Buying a new PC? 'Vista Capable' barely hits the mark

20.02.2007
Configuring a PC around the minimum hardware requirements of an application or operating system is lot like agreeing to live in a basement apartment. Sure, it will work as a place to live -- if you don't mind damp and dim living conditions.

Such may be the case for Windows Vista's minimum requirement of 512MB of RAM.

Microsoft's on-the-box minimum RAM requirement "really isn't realistic," according to David Short, an IBM consultant who works in its company's Global Services Divison. He says users should consider 4GB of RAM if they really want optimum Vista performance. With 512MB of RAM, Vista will deliver performance that's "sub-XP," he warned.

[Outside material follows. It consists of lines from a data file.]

(** X14: [evaluate_reconstruction] raises a [ZeroDivisionError] exactly on
    the empty list; on any other list it returns, or raises the
    [RuntimeError] of a model output outside the vocabulary. *)
Theorem evaluate_reconstruction_errors (smiles_list : list string) (print_mismatches : bool) :
  (evaluate_reconstruction custom_tokens vocab_tokens max_len model_argmax
     smiles_list print_mismatches = Raise ZeroDivisionError
   <-> smiles_list = []) /\
  match evaluate_reconstruction custom_tokens vocab_tokens max_len model_argmax
          smiles_list print_mismatches with
  | Ok _ => smiles_list <> []
  | Raise e => e = ZeroDivisionError \/ e = RuntimeError
  end.
Proof.
  destruct smiles_list as [|smiles rest].
  - split; [split; reflexivity | now left].
  - set (smiles_list := smiles :: rest).
    assert (Hne : smiles_list <> []) by discriminate.
    destruct (evaluate_loop_cases smiles_list) as [[decoded Hdec]|Hraise].
    + unfold evaluate_reconstruction.
      rewrite (evaluate_loop_counts _ _ _ _ _ _ Hdec). cbn [bind].
      cbn [correct_count total_levenshtein_distance total_mismatched_smiles_length
           mismatched_count].
      unfold truediv at 1.
      destruct (Z.eqb_spec (Z.of_nat (List.length smiles_list)) 0) as [H0|_];
        [discriminate H0|].
      cbn [bind].
      destruct (Z.gtb_spec
                  (0 + Z.of_nat (List.length (filter mismatch (combine smiles_list decoded)))) 0)
        as [Hpos|Hzero].
      * unfold truediv.
        destruct (Z.eqb_spec
                    (0 + Z.of_nat (List.length (filter mismatch (combine smiles_list decoded)))) 0)
          as [H0|_]; [lia|].
        cbn [bind]. split; [split; [discriminate | intros H; discriminate H] | exact Hne].
      * split; [split; [discriminate | intros H; discriminate H] | exact Hne].
    + unfold evaluate_reconstruction. rewrite Hraise. cbn [bind].
      split; [split; [discriminate | intros H; discriminate H] | now right].
Qed.






End Notebook.

Lemma evaluate_reconstruction_permutation_witness :
  evaluate_reconstruction ["C"; "O"] ["C"; "O"] 6 (fun ids => ids) ["CO"; "CN"] false
  = evaluate_reconstruction ["C"; "O"] ["C"; "O"] 6 (fun ids => ids) ["CN"; "CO"] true.
Proof.
  apply evaluate_reconstruction_permutation. apply perm_swap.
Defined.


End EvaluationMore.

(** ** Sizes of the gene-expression models *)

Module ModelsFacts.
Import Raising Models.

(** X16: the head size of [MultiHeadAttention] is computed without error
    exactly when [num_heads] is not 0 and divides [embed_dim]; then
    [head_dim * num_heads = embed_dim], which also makes the reshaping of
    the projected input into [num_heads] heads of [3 * head_dim] exact.
    With [num_heads = 0] the division raises, otherwise the assertion. *)
Theorem attention_head_dim_spec (embed_dim num_heads : Z) :
  match attention_head_dim embed_dim num_heads with
  | Return head_dim =>
      num_heads <> 0%Z /\ (embed_dim mod num_heads = 0)%Z /\
      (head_dim * num_heads = embed_dim)%Z /\
      (num_heads * (3 * head_dim) = embed_dim * 3)%Z
  | Throw ZeroDivisionError => num_heads = 0%Z
  | Throw AssertionError => num_heads <> 0%Z /\ (embed_dim mod num_heads <> 0)%Z
  | Throw _ => False
  end.
Proof.
  unfold attention_head_dim, floordiv.
  destruct (Z.eqb_spec num_heads 0) as [H0|H0]; [exact H0|].
  pose proof (Z.div_mod embed_dim num_heads H0) as Hdm.
  destruct (Z.eqb_spec (embed_dim / num_heads * num_heads) embed_dim) as [He|He].
  - repeat split; [exact H0 | lia | exact He | lia].
  - split; [exact H0 | lia].
Qed.

Lemma linear_sizes_cons (a b : Z) (rest : list Z) :
  linear_sizes (a :: b :: rest) = (a, b) :: linear_sizes (b :: rest).
Proof.
  unfold linear_sizes. cbn [List.length Nat.sub seq map nth Nat.add].
  rewrite Nat.sub_0_r. f_equal. rewrite <- seq_shift, map_map.
  apply map_ext. intros i. reflexivity.
Qed.

Lemma last_cons (l : list Z) : forall x d, last (x :: l) d = last l x.
Proof.
  induction l as [|y l IH]; intros x d; [reflexivity|].
  change (last (x :: y :: l) d) with (last (y :: l) d).
  change (last (y :: l) x) with (match l with [] => y | _ => last l x end).
  rewrite IH. destruct l; [reflexivity|]. now rewrite <- (IH y x).
Qed.

(** A chain of layers built from a list of sizes leads from its first size
    to its last. *)
Lemma width_after_linear_sizes (rest : list Z) : forall (a : Z) (more : list (Z * Z)),
  width_after (linear_sizes (a :: rest) ++ more) a
  = width_after more (last rest a).
Proof.
  induction rest as [|b rest IH]; intros a more.
  - reflexivity.
  - rewrite linear_sizes_cons. cbn [app width_after]. rewrite Z.eqb_refl, IH.
    now rewrite last_cons.
Qed.

(** X17: for a non-empty [hidden_dims] the layers of [Autoencoder] fit one
    another: there are two per hidden size plus two, and a batch of width
    [input_dim] passes through all of them and comes out with width
    [input_dim]; with an empty [hidden_dims] the constructor raises an
    [IndexError]. *)
Theorem autoencoder_sizes_fit (input_dim : Z) (hidden_dims : list Z) (latent_dim : Z) :
  match autoencoder_sizes input_dim hidden_dims latent_dim with
  | Return layers =>
      hidden_dims <> [] /\
      List.length layers = (2 * List.length hidden_dims + 2)%nat /\
      width_after layers input_dim = Some input_dim
  | Throw e => e = IndexError /\ hidden_dims = []
  end.
Proof.
  unfold autoencoder_sizes.
  destruct hidden_dims as [|h0 rest]; [split; reflexivity|].
  set (hidden_dims := h0 :: rest).
  assert (Hlast : getitem hidden_dims (-1) = Return (last hidden_dims h0)).
  { unfold getitem. cbn [Z.ltb Z.compare].
    assert (Hlen : (0 < List.length hidden_dims)%nat) by (cbn; lia).
    destruct (Z.ltb_spec (-1 + Z.of_nat (List.length hidden_dims)) 0) as [|_]; [lia|].
    replace (Z.to_nat (-1 + Z.of_nat (List.length hidden_dims)))
      with (List.length hidden_dims - 1)%nat by lia.
    clearbody hidden_dims. clear - Hlen.
    induction hidden_dims as [|x l IH]; [cbn in Hlen; lia|].
    destruct l as [|y l]; [reflexivity|].
    cbn [List.length Nat.sub nth_error last] in *.
    rewrite Nat.sub_0_r in IH. rewrite <- (IH ltac:(lia)).
    destruct l; reflexivity. }
  rewrite Hlast. change (getitem hidden_dims 0) with (Return h0).
  repeat split.
  - discriminate.
  - unfold linear_sizes. rewrite !length_app, !length_map, !length_seq.
    cbn [List.length app]. rewrite ?length_app, ?length_rev. cbn [List.length].
    lia.
  - cbn [app]. rewrite width_after_linear_sizes.
    assert (Hl : last hidden_dims input_dim = last hidden_dims h0)
      by (unfold hidden_dims; now rewrite !last_cons).
    rewrite Hl. cbn [width_after]. rewrite Z.eqb_refl.
    rewrite width_after_linear_sizes.
    assert (Hrev : last (rev hidden_dims) latent_dim = h0).
    { unfold hidden_dims. cbn [rev]. now rewrite last_last. }
    rewrite Hrev. cbn [width_after]. now rewrite Z.eqb_refl.
Qed.

End ModelsFacts.

(** ** Python dictionaries *)

Module PyDictFacts.
Import PyDict.

Section Values.

Variable V : Type.

Lemma dict_get_set (d : list (Z * V)) (key : Z) (value : V) (k : Z) :
  dict_get (dict_set d key value) k
  = if (key =? k)%Z then Some value else dict_get d k.
Proof.
  induction d as [|[k0 v0] d IH]; cbn [dict_set dict_get].
  - reflexivity.
  - destruct (Z.eqb_spec k0 key) as [->|Hne]; cbn [dict_get].
    + destruct (Z.eqb_spec key k); reflexivity.
    + rewrite IH. destruct (Z.eqb_spec k0 k) as [->|]; [|reflexivity].
      destruct (Z.eqb_spec key k); [congruence | reflexivity].
Qed.

Lemma fold_dict_set_other (items : list (Z * V)) (k : Z) : forall d,
  ~ In k (map fst items) ->
  dict_get (fold_left (fun d item => dict_set d (fst item) (snd item)) items d) k
  = dict_get d k.
Proof.
  induction items as [|[k1 v1] items IH]; intros d Hn; [reflexivity|].
  cbn [fold_left fst snd]. rewrite IH.
  - rewrite dict_get_set. destruct (Z.eqb_spec k1 k) as [->|]; [|reflexivity].
    contradiction Hn. now left.
  - intros H. apply Hn. now right.
Qed.

Lemma fold_dict_set_get (items : list (Z * V)) : forall d k,
  In k (map fst items) ->
  exists v,
    dict_get (fold_left (fun d item => dict_set d (fst item) (snd item)) items d) k
    = Some v /\ In (k, v) items.
Proof.
  induction items as [|[k0 v0] items IH]; intros d k Hin; [contradiction|].
  cbn [fold_left fst snd].
  destruct (in_dec Z.eq_dec k (map fst items)) as [Hlater|Hnot].
  - destruct (IH (dict_set d k0 v0) k Hlater) as (v & Hget & Hv).
    exists v. split; [exact Hget | now right].
  - destruct Hin as [Hk|Hin]; [|contradiction]. cbn [fst] in Hk. subst k0.
    exists v0. split; [|now left].
    rewrite (fold_dict_set_other _ _ _ Hnot), dict_get_set. now rewrite Z.eqb_refl.
Qed.

(** A key of the items is in the dict, with a value it has in the items;
    any other key is not. *)
Lemma dict_of_items_get (items : list (Z * V)) (k : Z) :
  In k (map fst items) ->
  exists v, dict_get (dict_of_items items) k = Some v /\ In (k, v) items.
Proof. apply fold_dict_set_get. Qed.

Lemma dict_of_items_missing (items : list (Z * V)) (k : Z) :
  ~ In k (map fst items) -> dict_get (dict_of_items items) k = None.
Proof. intros H. unfold dict_of_items. now rewrite fold_dict_set_other. Qed.

End Values.

End PyDictFacts.

(** ** Choosing the genes of the scatter plot *)

Module ScatterPlotFacts.
Import Raising PyDict PyDictFacts ScatterPlot.

Section Colors.

Variable color : Type.
Variable Dark2 : nat -> color.

Lemma contains_In (gene_indices : list Z) (gene_idx : Z) :
  contains gene_indices gene_idx = true <-> In gene_idx gene_indices.
Proof.
  unfold contains. rewrite existsb_exists. split.
  - intros (x & Hin & Hx). apply Z.eqb_eq in Hx. now subst.
  - intros Hin. exists gene_idx. split; [exact Hin | apply Z.eqb_refl].
Qed.

(** The loop appends to the chosen genes, in order, the highlighted genes
    that are not there yet. *)
Lemma add_highlights_spec (highlights : list Z) : forall chosen,
  exists added,
    add_highlights chosen (Some highlights) = (chosen ++ added)%list /\
    (forall g, In g added -> In g highlights /\ ~ In g chosen) /\
    (forall g, In g highlights -> In g (chosen ++ added)) /\
    NoDup added.
Proof.
  induction highlights as [|h highlights IH]; intros chosen; cbn [add_highlights fold_left].
  - exists []. rewrite app_nil_r. repeat split; try contradiction. constructor.
  - destruct (contains chosen h) eqn:E.
    + destruct (IH chosen) as (added & Heq & Hnew & Hall & Hnd).
      cbn [add_highlights] in Heq. exists added. repeat split; try assumption.
      * right. now apply Hnew.
      * now apply Hnew.
      * intros g [<-|Hg]; [|now apply Hall].
        apply in_or_app. left. now apply contains_In.
    + assert (Hnot : ~ In h chosen).
      { intros Hin. apply contains_In in Hin. congruence. }
      destruct (IH (chosen ++ [h])%list) as (added & Heq & Hnew & Hall & Hnd).
      cbn [add_highlights] in Heq. exists (h :: added).
      rewrite Heq, <- app_assoc. repeat split.
      * destruct H as [<-|Hg]; [now left | right; now apply Hnew].
      * destruct H as [<-|Hg]; [exact Hnot|].
        intros Hc. apply (proj2 (Hnew g Hg)). apply in_or_app. now left.
      * intros g Hg. rewrite <- app_assoc in Hall. cbn [app] in Hall.
        destruct Hg as [<-|Hg]; [|now apply Hall].
        apply in_or_app. right. now left.
      * constructor; [|exact Hnd].
        intros Hin. apply (proj2 (Hnew h Hin)). apply in_or_app. right. now left.
Qed.
Definition with_videoSrc (v : option ObjectURL) (s : App) : App :=
  mkApp v (videoFileName s) (videoFile s) (isPlaying s) (currentTime s) (duration s) (playbackRate s) (toolMode s) (brushColor s) (brushSize s) (notes s) (drawings s) (annotations s) (clips s) (activeClipId s) (clipTimeoutRef s) (seekTimestamp s).
Definition with_videoFileName (v : option string) (s : App) : App :=
  mkApp (videoSrc s) v (videoFile s) (isPlaying s) (currentTime s) (duration s) (playbackRate s) (toolMode s) (brushColor s) (brushSize s) (notes s) (drawings s) (annotations s) (clips s) (activeClipId s) (clipTimeoutRef s) (seekTimestamp s).
Definition with_videoFile (v : option File.t) (s : App) : App :=
  mkApp (videoSrc s) (videoFileName s) v (isPlaying s) (currentTime s) (duration s) (playbackRate s) (toolMode s) (brushColor s) (brushSize s) (notes s) (drawings s) (annotations s) (clips s) (activeClipId s) (clipTimeoutRef s) (seekTimestamp s).
Definition with_isPlaying (v : bool) (s : App) : App :=
  mkApp (videoSrc s) (videoFileName s) (videoFile s) v (currentTime s) (duration s) (playbackRate s) (toolMode s) (brushColor s) (brushSize s) (notes s) (drawings s) (annotations s) (clips s) (activeClipId s) (clipTimeoutRef s) (seekTimestamp s).
Definition with_currentTime (v : number) (s : App) : App :=
  mkApp (videoSrc s) (videoFileName s) (videoFile s) (isPlaying s) v (duration s) (playbackRate s) (toolMode s) (brushColor s) (brushSize s) (notes s) (drawings s) (annotations s) (clips s) (activeClipId s) (clipTimeoutRef s) (seekTimestamp s).
Definition with_duration (v : number) (s : App) : App :=
  mkApp (videoSrc s) (videoFileName s) (videoFile s) (isPlaying s) (currentTime s) v (playbackRate s) (toolMode s) (brushColor s) (brushSize s) (notes s) (drawings s) (annotations s) (clips s) (activeClipId s) (clipTimeoutRef s) (seekTimestamp s).
Definition with_playbackRate (v : number) (s : App) : App :=
  mkApp (videoSrc s) (videoFileName s) (videoFile s) (isPlaying s) (currentTime s) (duration s) v (toolMode s) (brushColor s) (brushSize s) (notes s) (drawings s) (annotations s) (clips s) (activeClipId s) (clipTimeoutRef s) (seekTimestamp s).
Definition with_toolMode (v : ToolMode) (s : App) : App :=
  mkApp (videoSrc s) (videoFileName s) (videoFile s) (isPlaying s) (currentTime s) (duration s) (playbackRate s) v (brushColor s) (brushSize s) (notes s) (drawings s) (annotations s) (clips s) (activeClipId s) (clipTimeoutRef s) (seekTimestamp s).
Definition with_brushColor (v : string) (s : App) : App :=
  mkApp (videoSrc s) (videoFileName s) (videoFile s) (isPlaying s) (currentTime s) (duration s) (playbackRate s) (toolMode s) v (brushSize s) (notes s) (drawings s) (annotations s) (clips s) (activeClipId s) (clipTimeoutRef s) (seekTimestamp s).
Definition with_brushSize (v : number) (s : App) : App :=
  mkApp (videoSrc s) (videoFileName s) (videoFile s) (isPlaying s) (currentTime s) (duration s) (playbackRate s) (toolMode s) (brushColor s) v (notes s) (drawings s) (annotations s) (clips s) (activeClipId s) (clipTimeoutRef s) (seekTimestamp s).
Definition with_notes (v : string) (s : App) : App :=
  mkApp (videoSrc s) (videoFileName s) (videoFile s) (isPlaying s) (currentTime s) (duration s) (playbackRate s) (toolMode s) (brushColor s) (brushSize s) v (drawings s) (annotations s) (clips s) (activeClipId s) (clipTimeoutRef s) (seekTimestamp s).
Definition with_drawings (v : list Drawing.t) (s : App) : App :=
  mkApp (videoSrc s) (videoFileName s) (videoFile s) (isPlaying s) (currentTime s) (duration s) (playbackRate s) (toolMode s) (brushColor s) (brushSize s) (notes s) v (annotations s) (clips s) (activeClipId s) (clipTimeoutRef s) (seekTimestamp s).
Definition with_annotations (v : list Annotation.t) (s : App) : App :=
  mkApp (videoSrc s) (videoFileName s) (videoFile s) (isPlaying s) (currentTime s) (duration s) (playbackRate s) (toolMode s) (brushColor s) (brushSize s) (notes s) (drawings s) v (clips s) (activeClipId s) (clipTimeoutRef s) (seekTimestamp s).
Definition with_clips (v : list Clip.t) (s : App) : App :=
  mkApp (videoSrc s) (videoFileName s) (videoFile s) (isPlaying s) (currentTime s) (duration s) (playbackRate s) (toolMode s) (brushColor s) (brushSize s) (notes s) (drawings s) (annotations s) v (activeClipId s) (clipTimeoutRef s) (seekTimestamp s).
Definition with_activeClipId (v : option string) (s : App) : App :=
  mkApp (videoSrc s) (videoFileName s) (videoFile s) (isPlaying s) (currentTime s) (duration s) (playbackRate s) (toolMode s) (brushColor s) (brushSize s) (notes s) (drawings s) (annotations s) (clips s) v (clipTimeoutRef s) (seekTimestamp s).
Definition with_clipTimeoutRef (v : option nat) (s : App) : App :=
  mkApp (videoSrc s) (videoFileName s) (videoFile s) (isPlaying s) (currentTime s) (duration s) (playbackRate s) (toolMode s) (brushColor s) (brushSize s) (notes s) (drawings s) (annotations s) (clips s) (activeClipId s) v (seekTimestamp s).
Definition with_seekTimestamp (v : option number) (s : App) : App :=
  mkApp (videoSrc s) (videoFileName s) (videoFile s) (isPlaying s) (currentTime s) (duration s) (playbackRate s) (toolMode s) (brushColor s) (brushSize s) (notes s) (drawings s) (annotations s) (clips s) (activeClipId s) (clipTimeoutRef s) v.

Short has been beta testing Vista for two years and was at the IBM-oriented Share user group conference in Tampa, Florida, last week discussing some of Vista's performance requirements. His XP system has 2GB of RAM, which he calls the "sweet spot" for that operating system, but on Vista, 4GB of RAM may be closer to its "Nirvana," he said.

That's due in part to Windows SuperFetch, which takes data from the hard drive, stores it in the available RAM and makes it readily accessible to the processor. SuperFetch depends a great deal on user predictability and takes snapshots of user activity. If SuperFetch determines that an application is launched at a particular time, it will have it loaded into the available RAM. With more RAM, there's more caching and better software response, said Short.

Hardware vendors, of course, will offer systems built on Microsoft's minimum hardware requirements called "Windows Vista Capable," configured with 512MB of system memory and a processor that is at least 800MHz. But their heart may not really be in it.